The way the rider swap pass works at every ride has its distinct nuances, and I’ll attempt to explain the ones I encountered. First off: Star Tours. Star Tours doesn’t offer a rider swap pass in the sense that I just explained. For Star Tours, everyone in your party enters the line (whether it be the standby line or FP line if you have FPs). There are benches outside the simulators where the too-small child and parent wait while everyone else experiences the attraction. Once the ride is over, your party waits in the simulator. The parent and too-small child enter the simulator and the waiting parent hands off the too-small child to the other parent who has just ridden. They then exit the ride and the other parent gets to ride, in our case, with our four year old.

Another odd situation we encountered was at Big Thunder Mountain Railroad. We went to ride at around 9:30 am. We went to enter the standby line and I asked for a rider swap pass. I was told that they don’t begin giving out rider swaps until the first FP return times come up, which is usually around 10:00 a.m. I’m guessing their thinking was that since there wasn’t a long standby wait at that time, we could just hop in the standby line again and ride with no wait. That, however, didn’t sound right to me, since the rider swap passes don’t expire for three days. There is no need to use it right away, so whether or not there is a standby wait shouldn’t affect your ability to obtain one. But I didn’t press the issue.

I noticed at Test Track that our rider swap pass didn’t expire until February 28, and it was obtained on February 7. So in that case, if we were lucky enough to have had a three week trip, we could have come back any time and used it.
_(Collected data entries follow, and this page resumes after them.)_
(** * Tool servers for Context7, Perplexity and BrightData

    A shallow embedding of the two server programs of the repository:

    - the per-provider servers of [src/server.ts] (three endpoints, each with
      its own "list tools" and "call tool" handler on the low-level protocol
      server), module [Sse];
    - the unified server (one endpoint, ten tools registered on a [McpServer]
      with schemas), module [Unified].

    JavaScript values, [JSON.stringify], the string methods the source calls
    and the effects of a tool callback (reading [process.env], one outbound
    [axios.post], a thrown [Error]) are modelled first. *)

From Stdlib Require Import String Ascii List ZArith Bool Lia DecimalString.
Import ListNotations.
Local Open Scope string_scope.
Set Warnings "-register-all".

(* ===================================================================== *)
(** ** JavaScript values and the built-ins the source uses *)
(* ===================================================================== *)

Module Js.

(** The values that travel through the servers: request arguments, upstream
    payloads and structured outputs. Numbers range over the integers; the only
    operations the source performs on a number are the truthiness test of
    [tokens || 5000] and serialization. An object keeps its properties in
    insertion order. [JFunction] stands for a built-in function, which a
    lookup in an object literal can reach through [Object.prototype]. *)
Inductive value : Type :=
| JUndefined
| JNull
| JBool (b : bool)
| JNum (n : Z)
| JStr (s : string)
| JArr (items : list value)
| JObj (fields : list (string * value))
| JFunction.

(** ToBoolean. *)
Definition truthy (v : value) : bool :=
  match v with
  | JUndefined | JNull => false
  | JBool b => b
  | JNum n => negb (n =? 0)%Z
  | JStr s => negb (s =? "")
  | JArr _ | JObj _ | JFunction => true
  end.

(** [a || b]. *)
Definition or_else (a b : value) : value := if truthy a then a else b.

(** Own-property lookup in an object literal or a parsed JSON object. *)
Fixpoint assoc {A : Type} (k : string) (l : list (string * A)) : option A :=
  match l with
  | [] => None
  | (k', v) :: r => if k' =? k then Some v else assoc k r
  end.

Definition quote_char : string := String (ascii_of_nat 34) "".
Definition backslash : string := String (ascii_of_nat 92) "".
Definition newline : string := String (ascii_of_nat 10) "".

(** *** String methods *)

(** [s.replace(pat, rep)] with a string pattern: the first occurrence only. *)
Fixpoint replace_first (pat rep s : string) : string :=
  if prefix pat s
  then rep ++ substring (String.length pat)
                        (String.length s - String.length pat) s
  else match s with
       | EmptyString => EmptyString
       | String c r => String c (replace_first pat rep r)
       end.

Definition is_upper (c : ascii) : bool :=
  let n := nat_of_ascii c in ((65 <=? n) && (n <=? 90))%nat.

(** [s.replace(/([A-Z])/g, ' $1')]: a space before every capital letter. *)
Fixpoint space_capitals (s : string) : string :=
  match s with
  | EmptyString => EmptyString
  | String c r =>
      if is_upper c then String " " (String c (space_capitals r))
      else String c (space_capitals r)
  end.

Definition is_space (c : ascii) : bool :=
  let n := nat_of_ascii c in ((n =? 32) || ((9 <=? n) && (n <=? 13)))%nat.

Fixpoint trim_start (s : string) : string :=
  match s with
  | EmptyString => EmptyString
  | String c r => if is_space c then trim_start r else s
  end.

Fixpoint rev_string (acc s : string) : string :=
  match s with
  | EmptyString => acc
  | String c r => rev_string (String c acc) r
  end.

(** [s.trim()]. *)
Definition trim (s : string) : string :=
  rev_string "" (trim_start (rev_string "" (trim_start s))).

(** *** JSON.stringify *)

Definition hex_digit (n : nat) : ascii :=
  nth n (list_ascii_of_string "0123456789abcdef") "0"%char.

(** One character of QuoteJSONString. Strings are byte strings here: a byte
    above 127 is copied unchanged. *)
Definition escape_char (c : ascii) : string :=
  let n := nat_of_ascii c in
  if (n =? 34)%nat then backslash ++ quote_char
  else if (n =? 92)%nat then backslash ++ backslash
  else if (n =? 8)%nat then backslash ++ "b"
  else if (n =? 9)%nat then backslash ++ "t"
  else if (n =? 10)%nat then backslash ++ "n"
  else if (n =? 12)%nat then backslash ++ "f"
  else if (n =? 13)%nat then backslash ++ "r"
  else if (n <? 32)%nat
       then backslash ++ "u00"
            ++ String (hex_digit (n / 16)) (String (hex_digit (n mod 16)) "")
  else String c "".

Fixpoint escape (s : string) : string :=
  match s with
  | EmptyString => EmptyString
  | String c r => escape_char c ++ escape r
  end.

Definition quote (s : string) : string := quote_char ++ escape s ++ quote_char.

(** Number to string, for integers: decimal notation. This is JavaScript's
    text for the integers a double represents exactly below 10^21 (all up to
    2^53 in absolute value); from 10^21 on JavaScript prints an exponent, and
    non-integer numbers are not modelled. No number the source itself writes
    leaves that range. *)
Definition number_to_string (n : Z) : string :=
  NilZero.string_of_int (Z.to_int n).

(** The bracketing step shared by SerializeJSONObject and SerializeJSONArray:
    [stepback] is the indentation of the enclosing level, [indent] the one of
    the members. *)
Definition wrap (opening closing gap stepback indent : string)
    (parts : list string) : string :=
  match parts with
  | [] => opening ++ closing
  | _ =>
      if gap =? ""
      then opening ++ String.concat "," parts ++ closing
      else opening ++ newline ++ indent
           ++ String.concat ("," ++ newline ++ indent) parts
           ++ newline ++ stepback ++ closing
  end.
TheMouseForLess member Nancy S. shared one of her unusual experiences with rider swapping. “Most of the time, our rider swaps were uneventful. I do have one story, though. My husband and I went to Expedition Everest to set up a rider swap. The cast member told us it would be much quicker just to utilize the single rider’s line and that we didn’t need the rider swap pass. OK, sounds reasonable, so I left my husband and took the kids to play in the Boneyard. About 30 minutes later, my husband shows up to watch the kids and I head down to EE. I ask the first cast member I see where the single rider’s line is. Apparently, they were just trying it out and decided they didn’t want to do it anymore, so the line was closed. I’m exhausted after five days at the parks and practically start to cry at the thought of a long line-which would mean missing other attractions since it was almost closing. I hold it together and with my sad puppy eyes, explain to him what happened. No husband and no kids to prove my point, he seems a bit confused at first, but he believes me and goes to hunt down a rider swap pass. I hopped in the FP line (and still had to wait about 20 minutes). EE was awesome. Thank you friendly cast member!”

Lastly, a word about FPs and the rider swap passes. For my family, only three of us had park tickets, since our youngest is one year old, so when we obtained FPs we would get three at a time. However, for every ride that we utilized the rider swap option, we only needed to use two of our FPs (for the first parent and 4 year old to ride). They never took the second parent’s FP. I’m not condoning only obtaining enough FPs for the members of your party that will ride first, because you may come across a cast member who holds to the official procedure and requests FPs for all members of your party, even the waiting parent, before giving you the rider swap pass. However, should you find yourself with some extra FPs, you can either use them, or, as I prefer to do, spread a little pixie dust and pass them along to someone about to enter that 90 minute standby line for Soarin’.